TASK TO CARRY OUT -
Look through the records and copy every line in which "drivers" appears.

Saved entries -
= Beginning of Section =

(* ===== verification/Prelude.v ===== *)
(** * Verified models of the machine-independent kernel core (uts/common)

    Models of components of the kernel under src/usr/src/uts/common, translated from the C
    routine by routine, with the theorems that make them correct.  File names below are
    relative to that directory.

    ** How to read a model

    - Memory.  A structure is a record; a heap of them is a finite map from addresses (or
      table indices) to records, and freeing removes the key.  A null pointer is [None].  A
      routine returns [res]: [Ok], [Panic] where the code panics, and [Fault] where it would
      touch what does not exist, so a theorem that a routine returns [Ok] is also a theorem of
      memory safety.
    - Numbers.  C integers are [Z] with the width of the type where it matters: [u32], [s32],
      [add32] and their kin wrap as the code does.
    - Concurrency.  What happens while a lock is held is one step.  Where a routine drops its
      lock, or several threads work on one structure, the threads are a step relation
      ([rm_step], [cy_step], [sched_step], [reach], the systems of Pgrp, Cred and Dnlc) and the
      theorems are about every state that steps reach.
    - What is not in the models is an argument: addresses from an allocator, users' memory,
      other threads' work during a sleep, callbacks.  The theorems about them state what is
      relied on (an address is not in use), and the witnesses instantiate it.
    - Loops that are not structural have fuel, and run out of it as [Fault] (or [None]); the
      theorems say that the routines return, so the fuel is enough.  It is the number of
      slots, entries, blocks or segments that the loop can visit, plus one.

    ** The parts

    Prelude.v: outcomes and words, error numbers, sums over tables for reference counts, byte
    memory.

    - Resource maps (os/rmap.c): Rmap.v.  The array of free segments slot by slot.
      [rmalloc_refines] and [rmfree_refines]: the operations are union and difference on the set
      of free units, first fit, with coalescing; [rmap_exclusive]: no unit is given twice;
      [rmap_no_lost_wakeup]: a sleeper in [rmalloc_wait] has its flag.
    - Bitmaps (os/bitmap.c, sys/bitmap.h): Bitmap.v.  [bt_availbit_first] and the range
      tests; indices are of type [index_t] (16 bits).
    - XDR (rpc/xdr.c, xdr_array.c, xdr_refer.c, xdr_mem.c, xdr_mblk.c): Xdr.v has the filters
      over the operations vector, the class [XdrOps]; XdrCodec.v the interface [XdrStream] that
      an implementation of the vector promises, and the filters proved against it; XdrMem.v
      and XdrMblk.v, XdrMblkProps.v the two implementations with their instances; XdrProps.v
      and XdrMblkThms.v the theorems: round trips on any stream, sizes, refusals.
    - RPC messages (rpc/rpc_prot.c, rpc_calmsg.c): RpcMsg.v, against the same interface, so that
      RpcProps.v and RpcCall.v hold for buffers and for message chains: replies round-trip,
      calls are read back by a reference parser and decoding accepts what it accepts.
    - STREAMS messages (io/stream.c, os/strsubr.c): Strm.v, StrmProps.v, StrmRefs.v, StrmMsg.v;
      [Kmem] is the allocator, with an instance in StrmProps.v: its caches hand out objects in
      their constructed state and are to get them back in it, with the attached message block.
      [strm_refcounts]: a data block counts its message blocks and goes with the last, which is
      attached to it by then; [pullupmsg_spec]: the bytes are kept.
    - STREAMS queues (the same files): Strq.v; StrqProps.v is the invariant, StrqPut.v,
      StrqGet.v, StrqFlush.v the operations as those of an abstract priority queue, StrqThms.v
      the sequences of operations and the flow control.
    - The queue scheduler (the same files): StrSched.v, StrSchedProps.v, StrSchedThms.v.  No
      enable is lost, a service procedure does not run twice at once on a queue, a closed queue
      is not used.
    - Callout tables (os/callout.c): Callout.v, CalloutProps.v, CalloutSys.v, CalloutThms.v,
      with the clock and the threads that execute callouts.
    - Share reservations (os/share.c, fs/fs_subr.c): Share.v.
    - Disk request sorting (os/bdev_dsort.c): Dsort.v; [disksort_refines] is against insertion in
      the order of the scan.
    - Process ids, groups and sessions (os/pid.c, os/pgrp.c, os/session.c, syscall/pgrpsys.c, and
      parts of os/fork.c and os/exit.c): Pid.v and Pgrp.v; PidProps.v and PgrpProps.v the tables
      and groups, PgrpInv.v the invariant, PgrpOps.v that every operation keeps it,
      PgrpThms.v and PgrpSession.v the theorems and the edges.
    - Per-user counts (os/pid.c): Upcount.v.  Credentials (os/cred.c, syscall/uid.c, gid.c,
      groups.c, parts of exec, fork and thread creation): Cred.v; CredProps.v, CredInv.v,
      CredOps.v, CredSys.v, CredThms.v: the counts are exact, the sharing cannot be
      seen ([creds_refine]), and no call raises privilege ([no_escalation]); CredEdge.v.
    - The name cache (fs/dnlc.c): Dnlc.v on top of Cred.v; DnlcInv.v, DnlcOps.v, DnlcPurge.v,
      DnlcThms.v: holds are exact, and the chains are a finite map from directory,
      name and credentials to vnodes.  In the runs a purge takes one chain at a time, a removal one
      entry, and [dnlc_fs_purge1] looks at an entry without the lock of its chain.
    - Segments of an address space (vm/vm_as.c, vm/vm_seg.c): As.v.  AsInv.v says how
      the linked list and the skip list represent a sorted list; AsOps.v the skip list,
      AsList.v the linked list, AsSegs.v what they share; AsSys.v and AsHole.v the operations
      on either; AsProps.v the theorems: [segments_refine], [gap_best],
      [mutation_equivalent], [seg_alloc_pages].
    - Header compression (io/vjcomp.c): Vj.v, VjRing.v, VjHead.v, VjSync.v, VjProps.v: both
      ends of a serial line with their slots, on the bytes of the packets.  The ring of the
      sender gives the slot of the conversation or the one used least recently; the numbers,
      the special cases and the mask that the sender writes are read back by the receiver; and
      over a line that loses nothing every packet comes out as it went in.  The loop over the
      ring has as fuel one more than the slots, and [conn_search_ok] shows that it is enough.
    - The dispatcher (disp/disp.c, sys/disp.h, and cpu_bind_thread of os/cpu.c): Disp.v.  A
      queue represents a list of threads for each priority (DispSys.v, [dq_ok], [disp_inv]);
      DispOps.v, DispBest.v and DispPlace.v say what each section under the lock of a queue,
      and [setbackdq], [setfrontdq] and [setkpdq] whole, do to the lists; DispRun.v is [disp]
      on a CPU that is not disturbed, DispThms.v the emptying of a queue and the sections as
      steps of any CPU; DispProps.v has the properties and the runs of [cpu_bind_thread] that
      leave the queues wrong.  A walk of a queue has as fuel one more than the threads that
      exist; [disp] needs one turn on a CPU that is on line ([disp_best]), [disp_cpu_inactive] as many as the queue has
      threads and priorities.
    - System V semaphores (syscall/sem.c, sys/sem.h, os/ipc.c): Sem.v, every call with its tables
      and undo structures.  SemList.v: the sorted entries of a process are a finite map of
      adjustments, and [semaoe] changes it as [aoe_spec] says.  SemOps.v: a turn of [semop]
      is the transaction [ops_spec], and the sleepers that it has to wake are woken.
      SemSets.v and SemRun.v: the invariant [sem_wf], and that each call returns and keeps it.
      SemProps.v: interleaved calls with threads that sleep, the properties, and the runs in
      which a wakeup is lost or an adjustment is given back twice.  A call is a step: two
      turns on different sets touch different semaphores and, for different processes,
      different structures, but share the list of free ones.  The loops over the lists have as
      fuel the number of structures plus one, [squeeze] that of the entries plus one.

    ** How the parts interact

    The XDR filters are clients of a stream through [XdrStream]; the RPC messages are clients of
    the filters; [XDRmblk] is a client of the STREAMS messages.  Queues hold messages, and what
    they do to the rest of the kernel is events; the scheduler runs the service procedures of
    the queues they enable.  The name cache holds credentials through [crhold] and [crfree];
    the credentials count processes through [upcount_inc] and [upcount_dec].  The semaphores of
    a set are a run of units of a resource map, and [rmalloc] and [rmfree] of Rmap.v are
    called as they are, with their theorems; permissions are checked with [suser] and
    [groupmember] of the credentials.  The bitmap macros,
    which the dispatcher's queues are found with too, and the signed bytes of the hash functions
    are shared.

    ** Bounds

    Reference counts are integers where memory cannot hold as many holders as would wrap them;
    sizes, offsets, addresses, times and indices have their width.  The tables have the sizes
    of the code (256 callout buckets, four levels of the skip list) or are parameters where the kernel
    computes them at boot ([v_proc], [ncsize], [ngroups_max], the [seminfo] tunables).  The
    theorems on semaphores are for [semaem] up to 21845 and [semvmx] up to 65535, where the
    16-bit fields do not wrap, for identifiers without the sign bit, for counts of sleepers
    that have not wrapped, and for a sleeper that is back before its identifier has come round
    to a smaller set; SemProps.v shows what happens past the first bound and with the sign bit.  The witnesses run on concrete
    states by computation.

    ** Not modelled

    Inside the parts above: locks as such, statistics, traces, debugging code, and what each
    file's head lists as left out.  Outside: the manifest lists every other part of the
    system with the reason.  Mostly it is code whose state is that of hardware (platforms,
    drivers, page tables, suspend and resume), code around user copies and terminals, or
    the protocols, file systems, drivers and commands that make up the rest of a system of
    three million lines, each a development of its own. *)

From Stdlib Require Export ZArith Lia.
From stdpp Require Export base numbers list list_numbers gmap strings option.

= End of Section =
= Beginning of Section =

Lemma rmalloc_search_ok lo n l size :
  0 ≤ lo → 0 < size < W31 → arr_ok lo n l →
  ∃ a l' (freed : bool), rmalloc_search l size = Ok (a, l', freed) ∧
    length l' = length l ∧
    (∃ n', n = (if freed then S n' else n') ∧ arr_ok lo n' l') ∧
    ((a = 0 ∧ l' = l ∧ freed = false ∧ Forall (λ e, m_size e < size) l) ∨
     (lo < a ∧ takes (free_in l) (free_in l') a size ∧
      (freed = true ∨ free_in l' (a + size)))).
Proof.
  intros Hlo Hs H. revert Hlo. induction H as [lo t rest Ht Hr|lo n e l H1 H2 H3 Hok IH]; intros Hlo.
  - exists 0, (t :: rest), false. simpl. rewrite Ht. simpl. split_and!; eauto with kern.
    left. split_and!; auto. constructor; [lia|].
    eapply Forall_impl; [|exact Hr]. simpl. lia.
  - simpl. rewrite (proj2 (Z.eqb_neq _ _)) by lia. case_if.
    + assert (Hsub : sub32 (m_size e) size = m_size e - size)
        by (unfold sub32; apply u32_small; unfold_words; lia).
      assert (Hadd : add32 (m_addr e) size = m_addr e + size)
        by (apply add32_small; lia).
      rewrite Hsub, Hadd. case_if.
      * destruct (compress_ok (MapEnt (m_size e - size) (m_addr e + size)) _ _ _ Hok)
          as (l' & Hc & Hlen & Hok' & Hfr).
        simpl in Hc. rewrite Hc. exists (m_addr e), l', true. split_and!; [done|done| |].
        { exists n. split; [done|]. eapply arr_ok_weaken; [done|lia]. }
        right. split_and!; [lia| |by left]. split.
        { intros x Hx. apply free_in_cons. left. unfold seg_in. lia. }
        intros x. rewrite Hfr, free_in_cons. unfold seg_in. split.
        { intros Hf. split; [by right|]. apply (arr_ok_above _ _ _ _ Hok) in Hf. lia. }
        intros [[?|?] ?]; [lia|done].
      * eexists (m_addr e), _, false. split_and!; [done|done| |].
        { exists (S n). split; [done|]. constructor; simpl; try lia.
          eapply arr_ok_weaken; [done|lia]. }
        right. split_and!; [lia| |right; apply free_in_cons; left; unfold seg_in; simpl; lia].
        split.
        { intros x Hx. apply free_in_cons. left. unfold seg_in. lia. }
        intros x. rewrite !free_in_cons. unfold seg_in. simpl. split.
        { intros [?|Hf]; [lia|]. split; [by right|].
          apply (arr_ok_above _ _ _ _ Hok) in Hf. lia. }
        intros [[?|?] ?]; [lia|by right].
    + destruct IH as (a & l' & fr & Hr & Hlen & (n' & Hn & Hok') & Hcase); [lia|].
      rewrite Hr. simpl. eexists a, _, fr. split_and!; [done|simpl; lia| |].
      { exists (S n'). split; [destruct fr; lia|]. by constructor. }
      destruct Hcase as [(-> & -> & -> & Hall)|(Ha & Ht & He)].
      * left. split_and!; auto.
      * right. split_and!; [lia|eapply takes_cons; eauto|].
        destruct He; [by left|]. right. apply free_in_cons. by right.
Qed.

= End of Section =

EXERCISE ANSWER -
    drivers, page tables, suspend and resume), code around user copies and terminals, or
    the protocols, file systems, drivers and commands that make up the rest of a system of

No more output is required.